Malware

WordPress. Wordfence finds spy code in child theme?

In general, the Wordfence plugin began to find this:
Filename: wp-content/themes/twentyfourteen_child/functions.php
File Type: Not a core, theme, or plugin file from wordpress.org.
Details: This file appears to be installed or modified by a hacker to perform malicious activity. If you know about this file you can choose to ignore it to exclude it from future scans. The matched text in this file is: function php_execute($html){\x0aif(strpos($html,"<"."?php")!==false){\x0aob_start();\x0aeval("?". ">".$html);\x0a$html=ob_get_contents();\x0aob_end_clean();\x0a}\x0areturn $html;\x0a}\x0aadd_filter('widget_text','php_execute',10...
The issue type is: Backdoor
: PHP/evalfunction.6810
The jamb is in this code:

function php_execute($html){
if(strpos($html,"<"."?php")!==false){
ob_start();
eval("?".">".$html);
$html=ob_get_contents();
ob_end_clean();
}
return $html;
}
add_filter('widget_text','php_execute',100);

Here is a complaint about this code in a child theme.
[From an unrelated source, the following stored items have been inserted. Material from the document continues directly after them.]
(* ===== verification/OraInterval.v ===== *)
(** * MONTHS_BETWEEN and number-to-interval conversions

    contrib/ivorysql_ora/src/builtin_functions/datetime_datatype_functions.c:
    [months_between], [numtoyminterval] and [numtodsinterval], the date functions
    that compute with C doubles. *)

From S2P Require Import Prelude Gregorian TimeZone Timestamp OraDate Float8.

(** ** Definitions *)

Definition months_between (before time1 time2 : Z) : result float8 :=
  let '(date1, time1) := split_day time1 in
  let '(date2, time2) := split_day time2 in
  let '(y1, m1, d1) := j2date (date1 + POSTGRES_EPOCH_JDATE) in
  let '(y2, m2, d2) := j2date (date2 + POSTGRES_EPOCH_JDATE) in
  let months := of_int (int32 ((y1 - y2) * 12 + (m1 - m2))) in
  dim1 ← days_of_month before y1 m1;
  last ← (if d1 =? dim1 then dim2 ← days_of_month before y2 m2; Ok (d2 =? dim2) else Ok false);
  if (last : bool) then Ok months
  else
    let result := f_add months (f_div (of_int (d1 - d2)) (of_int 31)) in
    if negb (d1 =? d2) then
      Ok (f_add result (f_div (f_div (of_int (time1 - time2)) (of_int 31)) (of_int USECS_PER_DAY)))
    else Ok result.

Record Interval := mk_interval { iv_time : Z; iv_day : Z; iv_month : Z }.

Fixpoint pg_strcasecmp (lc : ctype) (s1 s2 : bytes) : Z :=
  let ch1 := head_byte s1 in
  let ch2 := head_byte s2 in
  let go := match s1 with [] => 0 | _ :: s1' => pg_strcasecmp lc s1' (tail s2) end in
  if negb (ch1 =? ch2) then
    let ch1 := fold_case lc ch1 in
    let ch2 := fold_case lc ch2 in
    if negb (ch1 =? ch2) then ch1 - ch2 else if ch1 =? 0 then 0 else go
  else if ch1 =? 0 then 0 else go.

(** Drop leading and trailing white space. *)
Fixpoint drop_spaces (isspace : Z -> bool) (s : bytes) : bytes :=
  match s with
  | [] => []
  | c :: s' => if isspace (ord c) then drop_spaces isspace s' else s
  end.

Definition trim (isspace : Z -> bool) (s : bytes) : bytes :=
  rev (drop_spaces isspace (rev (drop_spaces isspace s))).

Definition MONTHS_PER_YEAR : Z := 12.

(** [((int) (v * 10) + 5) / 10], where the conversion must fit an int. *)
Definition round_tenth (v : float8) : option float8 :=
  x ← to_int32 (f_mul v (of_int 10)); Some (of_int (Z.quot (int32 (x + 5)) 10)).

Definition snap_positive (v : float8) : float8 :=
  if f_lt (of_int 0) v then
    let v := if f_lt v (lit_frac 1 100) then of_int 0 else v in
    if f_le (lit_frac 1 100) v && f_lt v (of_int 1) then of_int 1 else v
  else v.

Definition snap_negative (v : float8) : float8 :=
  if f_lt v (of_int 0) then
    let v := if f_lt (lit_frac (-1) 2) v && f_lt v (of_int 0) then of_int 0 else v in
    if f_le v (lit_frac (-1) 2) && f_lt (of_int (-1)) v then of_int 1 else v
  else v.

Definition round_months (v : float8) : option float8 :=
  v ← (if f_lt (of_int 0) v then round_tenth v else Some v);
  if f_lt v (of_int 0) then
    v ← round_tenth (f_mul v (of_int (-1)));
    Some (f_mul v (of_int (-1)))
  else Some v.

(** [Ok None]: a conversion to int out of range, which C leaves undefined. *)
Definition numtoyminterval (lc : ctype) (isspace : Z -> bool) (interval_val : float8) (interval_unit : bytes)
    : result (option Interval) :=
  let u := trim isspace interval_unit in
  v ← (if pg_strcasecmp lc u (lit "year") =? 0 then Ok (f_mul interval_val (of_int MONTHS_PER_YEAR))
       else if pg_strcasecmp lc u (lit "month") =? 0 then Ok interval_val
       else ereport ERRCODE_INVALID_PARAMETER_VALUE "illegal argument for function numtoyminterval");
  Ok (v ← round_months (snap_negative (snap_positive v));
      month ← to_int32 v;
      Some (mk_interval 0 0 month)).

Definition numtodsinterval (lc : ctype) (isspace : Z -> bool) (interval_val : float8) (interval_unit : bytes)
    : result (option Interval) :=
  let u := trim isspace interval_unit in
  v ← (if pg_strcasecmp lc u (lit "day") =? 0 then Ok (f_mul interval_val (of_int USECS_PER_DAY))
       else if pg_strcasecmp lc u (lit "hour") =? 0 then Ok (f_mul interval_val (of_int USECS_PER_HOUR))
       else if pg_strcasecmp lc u (lit "minute") =? 0 then Ok (f_mul interval_val (of_int USECS_PER_MINUTE))
       else if pg_strcasecmp lc u (lit "second") =? 0 then Ok (f_mul interval_val (of_int USECS_PER_SEC))
       else ereport ERRCODE_INVALID_PARAMETER_VALUE "illegal argument for function numtoyminterval");
  Ok (day ← to_int32 (f_div v (of_int USECS_PER_DAY));
      time ← to_int64 (f_sub v (of_int (day * USECS_PER_DAY)));
      Some (mk_interval time day 0)).

(** ** MONTHS_BETWEEN *)

(** Equal days of the month, or two last days: a whole number of months, whatever
    the times of day. *)
Lemma months_between_whole before y1 m1 d1 tod1 y2 m2 d2 tod2 :
  date_ok y1 m1 d1 tod1 -> date_ok y2 m2 d2 tod2 ->
  d1 = d2 \/ (d1 = month_days y1 m1 /\ d2 = month_days y2 m2) ->
  months_between before (stamp y1 m1 d1 tod1) (stamp y2 m2 d2 tod2) = Ok (of_int ((y1 - y2) * 12 + (m1 - m2))).
Proof.
  intros (Hy1 & V1 & T1) (Hy2 & V2 & T2) Hd. pose proof V1 as [Hm1 _]. pose proof V2 as [Hm2 _].
  unfold months_between. rewrite !split_stamp by done. rewrite !j2date_civil by (lia || done).
  rewrite int32_small by (unfold is_int32, INT_MIN, INT_MAX; lia).
  rewrite !days_of_month_spec by done. cbn [mbind result_bind].
  assert (Hlast : exists b : bool, (if d1 =? month_days y1 m1 then Ok (d2 =? month_days y2 m2) else Ok false) = Ok b /\ (b = false -> d1 = d2)).
  { destruct (Z.eqb_spec d1 (month_days y1 m1)); [|exists false; split; [done|lia]].
    eexists. split; [reflexivity|]. intros Hb. destruct (Z.eqb_spec d2 (month_days y2 m2)); [done|lia]. }
  destruct Hlast as (b & Hb & Hbd). cbn [mbind result_bind] in *. rewrite Hb. cbn [mbind result_bind].
  destruct b; [done|]. specialize (Hbd eq_refl) as <-. rewrite Z.sub_diag, Z.eqb_refl. cbn [negb].
  change (f_div (of_int 0) (of_int 31)) with (S754_zero false). f_equal. apply of_int_add_zero. lia.
Qed.

(** C33. MONTHS_BETWEEN measures ADD_MONTHS: adding [n] months to a last day of
    the month or a day up to 27 gives a date that is exactly [n] months away, as
    a double without a fraction. *)
Theorem months_between_add_months ss before y m d tod n :
  date_ok y m d tod -> 12 <= y * 12 + (m - 1) + n < 12 * 290001 -> d = month_days y m \/ d <= 27 ->
  add_months ss before (stamp y m d tod) n ≫= (fun t => months_between before t (stamp y m d tod)) = Ok (of_int n).
Proof.
  intros Hok Hn Hd. pose proof Hok as (Hy & V & T). pose proof V as [Hm Hdd].
  rewrite (add_months_spec ss before y m d tod n Hok Hn). cbn [mbind result_bind].
  set (M := y * 12 + (m - 1) + n) in *. pose proof (month_days_range (M / 12) (M mod 12 + 1) ltac:(lia)).
  rewrite months_between_whole.
  - do 2 f_equal. unfold M. lia.
  - split; [lia|]. split; [|done]. apply shift_day_valid; [done|lia].
  - done.
  - unfold shift_day. destruct (Z.eqb_spec d (month_days y m)); [by right|left; lia].
Qed.

Lemma months_between_add_months_witness :
  add_months (mk_session ORA_PARSER 0 example_zone) 0 (stamp 2024 2 29 0) (-25) ≫=
    (fun t => months_between 0 t (stamp 2024 2 29 0)) = Ok (of_int (-25)).
Proof.
  assert (Hd : date_ok 2024 2 29 0) by (vm_compute; intuition congruence).
  apply (months_between_add_months (mk_session ORA_PARSER 0 example_zone) 0 2024 2 29 0 (-25) Hd); [lia|left; reflexivity].
Defined.

(** ** NUMTOYMINTERVAL and NUMTODSINTERVAL *)

(** Names compare as equal to themselves whatever the locale. *)
Lemma strcasecmp_refl lc s : pg_strcasecmp lc s s = 0.
Proof. induction s as [|c s IH]; [done|]. cbn. rewrite Z.eqb_refl. cbn. rewrite IH. by case_match. Qed.

Lemma of_int_to_int32 a : is_int32 a -> to_int32 (of_int a) = Some a.
Proof.
  intros Ha. unfold to_int32. rewrite of_int_trunc by (unfold is_int32, INT_MIN, INT_MAX in Ha; lia).
  by rewrite bool_decide_eq_true_2.
Qed.

Lemma round_tenth_int k : 1 <= k <= 214748364 -> round_tenth (of_int k) = Some (of_int k).
Proof.
  intros Hk. unfold round_tenth. rewrite of_int_mul by lia.
  rewrite of_int_to_int32 by (unfold is_int32, INT_MIN, INT_MAX; lia). cbn [mbind option_bind].
  rewrite int32_small by (unfold is_int32, INT_MIN, INT_MAX; lia). do 2 f_equal. lia.
Qed.

Lemma round_months_int k : Z.abs k <= 214748364 -> round_months (of_int k) = Some (of_int k).
Proof.
  intros Hk. unfold round_months. rewrite of_int_lt by lia. destruct (Z.ltb_spec 0 k).
  - rewrite round_tenth_int by lia. cbn [mbind option_bind]. rewrite of_int_lt by lia. by replace (k <? 0) with false by lia.
  - cbn [mbind option_bind]. rewrite of_int_lt by lia. destruct (Z.ltb_spec k 0); [|done].
    rewrite of_int_mul, round_tenth_int by lia. cbn [mbind option_bind]. rewrite of_int_mul by lia. do 2 f_equal. lia.
Qed.

(** Non-zero integers are not touched by the treatment of small values. *)
Lemma snap_int k : Z.abs k < 2 ^ 53 -> snap_negative (snap_positive (of_int k)) = of_int k.
Proof.
  intros Hk. unfold snap_positive. rewrite of_int_lt by lia.
  assert (Hpos : 0 < k -> f_lt (of_int k) (lit_frac 1 100) = false).
  { intros H. destruct (of_int_nonzero k ltac:(lia) Hk) as (p & Ep & ->). pose proof (ndigits_spec p) as (Hd & _).
    replace (k <? 0) with false by lia. change (lit_frac 1 100) with (S754_finite false 5764607523034235 (-59)).
    unfold f_lt, SFltb, int_float. cbn [SFcompare]. by replace (ndigits p - 53 ?= -59) with Gt by (symmetry; apply Z.compare_gt_iff; lia). }
  assert (Hneg : k < 0 -> f_lt (lit_frac (-1) 2) (of_int k) = false).
  { intros H. destruct (of_int_nonzero k ltac:(lia) Hk) as (p & Ep & ->). pose proof (ndigits_spec p) as (Hd & _).
    replace (k <? 0) with true by lia. change (lit_frac (-1) 2) with (S754_finite true 4503599627370496 (-53)).
    unfold f_lt, SFltb, int_float. cbn [SFcompare]. by replace (-53 ?= ndigits p - 53) with Lt by (symmetry; apply Z.compare_lt_iff; lia). }
  destruct (Z.ltb_spec 0 k).
  - rewrite Hpos by done. rewrite of_int_lt by lia. replace (k <? 1) with false by lia. rewrite andb_false_r.
    unfold snap_negative. rewrite of_int_lt by lia. by replace (k <? 0) with false by lia.
  - unfold snap_negative. rewrite of_int_lt by lia. destruct (Z.ltb_spec k 0); [|done].
    rewrite Hneg by done. cbn [andb]. rewrite of_int_lt by lia. replace (-1 <? k) with false by lia. by rewrite andb_false_r.
Qed.

(** NUMTOYMINTERVAL of a whole number of months or years is that interval
    exactly, as long as ten times the months fit an int. *)
Theorem numtoyminterval_whole lc isspace k u :
  (trim isspace u = lit "month" /\ Z.abs k <= 214748364 ->
   numtoyminterval lc isspace (of_int k) u = Ok (Some (mk_interval 0 0 k))) /\
  (trim isspace u = lit "year" /\ Z.abs (12 * k) <= 214748364 ->
   numtoyminterval lc isspace (of_int k) u = Ok (Some (mk_interval 0 0 (12 * k)))).
Proof.
  assert (Hmain : forall j, Z.abs j <= 214748364 ->
    (v ← round_months (snap_negative (snap_positive (of_int j))); month ← to_int32 v; Some (mk_interval 0 0 month))
    = Some (mk_interval 0 0 j)).
  { intros j Hj. rewrite snap_int, round_months_int by lia. cbn [mbind option_bind].
    by rewrite of_int_to_int32 by (unfold is_int32, INT_MIN, INT_MAX; lia). }
  split; intros [Hu Hk]; unfold numtoyminterval; rewrite Hu.
  - assert (pg_strcasecmp lc (lit "month") (lit "year") =? 0 = false) as -> by (vm_compute; reflexivity).
    rewrite strcasecmp_refl. cbn [Z.eqb mbind result_bind]. by rewrite Hmain.
  - rewrite strcasecmp_refl. cbn [Z.eqb mbind result_bind]. unfold MONTHS_PER_YEAR.
    destruct (decide (k = 0)) as [->|]; [done|]. rewrite of_int_mul by lia. rewrite (Z.mul_comm k 12). by rewrite Hmain.
Qed.

Lemma numtoyminterval_whole_witness :
  numtoyminterval (mk_ctype (fun _ => false) id) (fun c => c =? 32) (of_int (-3)) (lit " year ") = Ok (Some (mk_interval 0 0 (-36))).
Proof.
  refine (proj2 (numtoyminterval_whole (mk_ctype (fun _ => false) id) (fun c => c =? 32) (-3) (lit " year ")) _).
  split; [reflexivity|lia].
Defined.

(** NUMTODSINTERVAL of a whole number of days is that many days and no time,
    while the microseconds are below 2^53. *)
Theorem numtodsinterval_days lc isspace k u :
  trim isspace u = lit "day" -> Z.abs k <= 104249 ->
  numtodsinterval lc isspace (of_int k) u = Ok (Some (mk_interval 0 k 0)).
Proof.
  intros Hu Hk. unfold numtodsinterval. rewrite Hu, strcasecmp_refl. cbn [Z.eqb mbind result_bind]. f_equal.
  destruct (decide (k = 0)) as [->|]; [vm_compute; reflexivity|].
  rewrite of_int_mul by (unfold USECS_PER_DAY; lia). rewrite of_int_div by (unfold USECS_PER_DAY; lia).
  rewrite of_int_to_int32 by (unfold is_int32, INT_MIN, INT_MAX; lia). cbn [mbind option_bind].
  by rewrite of_int_sub_self by (unfold USECS_PER_DAY; lia).
Qed.

Lemma numtodsinterval_days_witness :
  numtodsinterval (mk_ctype (fun _ => false) id) (fun c => c =? 32) (of_int 400) (lit "day") = Ok (Some (mk_interval 0 400 0)).
Proof.
  apply (numtodsinterval_days (mk_ctype (fun _ => false) id) (fun c => c =? 32) 400); [reflexivity|lia].
Defined.

(** NUMTOYMINTERVAL turns every number of months above -1 and not above
    -0.5 into plus one month. *)
Theorem numtoyminterval_sign_lost lc isspace v u :
  trim isspace u = lit "month" -> f_lt (of_int (-1)) v = true -> f_le v (lit_frac (-1) 2) = true ->
  numtoyminterval lc isspace v u = Ok (Some (mk_interval 0 0 1)).
Proof.
  intros Hu Hlo Hhi. unfold numtoyminterval. rewrite Hu.
  assert (pg_strcasecmp lc (lit "month") (lit "year") =? 0 = false) as -> by (vm_compute; reflexivity).
  rewrite strcasecmp_refl. cbn [Z.eqb mbind result_bind]. f_equal.
  assert (Hneg : f_lt (of_int 0) v = false /\ f_lt v (of_int 0) = true).
  { change (lit_frac (-1) 2) with (S754_finite true 4503599627370496 (-53)) in Hhi. by destruct v as [[]|[]| |[] m e]. }
  assert (Hhalf : f_lt (lit_frac (-1) 2) v = false).
  { change (lit_frac (-1) 2) with (S754_finite true 4503599627370496 (-53)) in *.
    destruct v as [[]|[]| |[] m e]; try done. unfold f_lt, SFltb, f_le, SFleb in *. cbn [SFcompare] in *.
    rewrite Z.compare_antisym. destruct (e ?= -53); [|done|done]. cbn [CompOpp].
    set (h := 4503599627370496%positive) in *. clearbody h. fold (Pos.compare m h) in Hhi. fold (Pos.compare h m).
    rewrite Pos.compare_antisym. by destruct (Pos.compare m h). }
  destruct Hneg as [H1 H2]. unfold snap_positive. rewrite H1. unfold snap_negative. rewrite H2, Hhalf. cbn [andb].
  rewrite Hhi, Hlo. cbn [andb]. vm_compute. reflexivity.
Qed.

Lemma numtoyminterval_sign_lost_witness :
  numtoyminterval (mk_ctype (fun _ => false) id) (fun c => c =? 32) (lit_frac (-7) 10) (lit "month") = Ok (Some (mk_interval 0 0 1)).
Proof.
  apply (numtoyminterval_sign_lost (mk_ctype (fun _ => false) id) (fun c => c =? 32) (lit_frac (-7) 10)); reflexivity.
Defined.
Previously, I had this code for six months, and nothing went when scanning. This feature displays the latest comments. That is, it adds a widget that shows the latest comments. It also removes the title of the page widget. I don't remember where I found these codes. What articles.
What do you advise to do? Wordfence insists on deleting the entire functions.php file. But for fun, I just removed the code above. After that, he calms down.
What to do: look for other features to display the latest comments or a better plugin? I think through child theme code is better. What do you think? Or keep ignoring Wordfence? Write.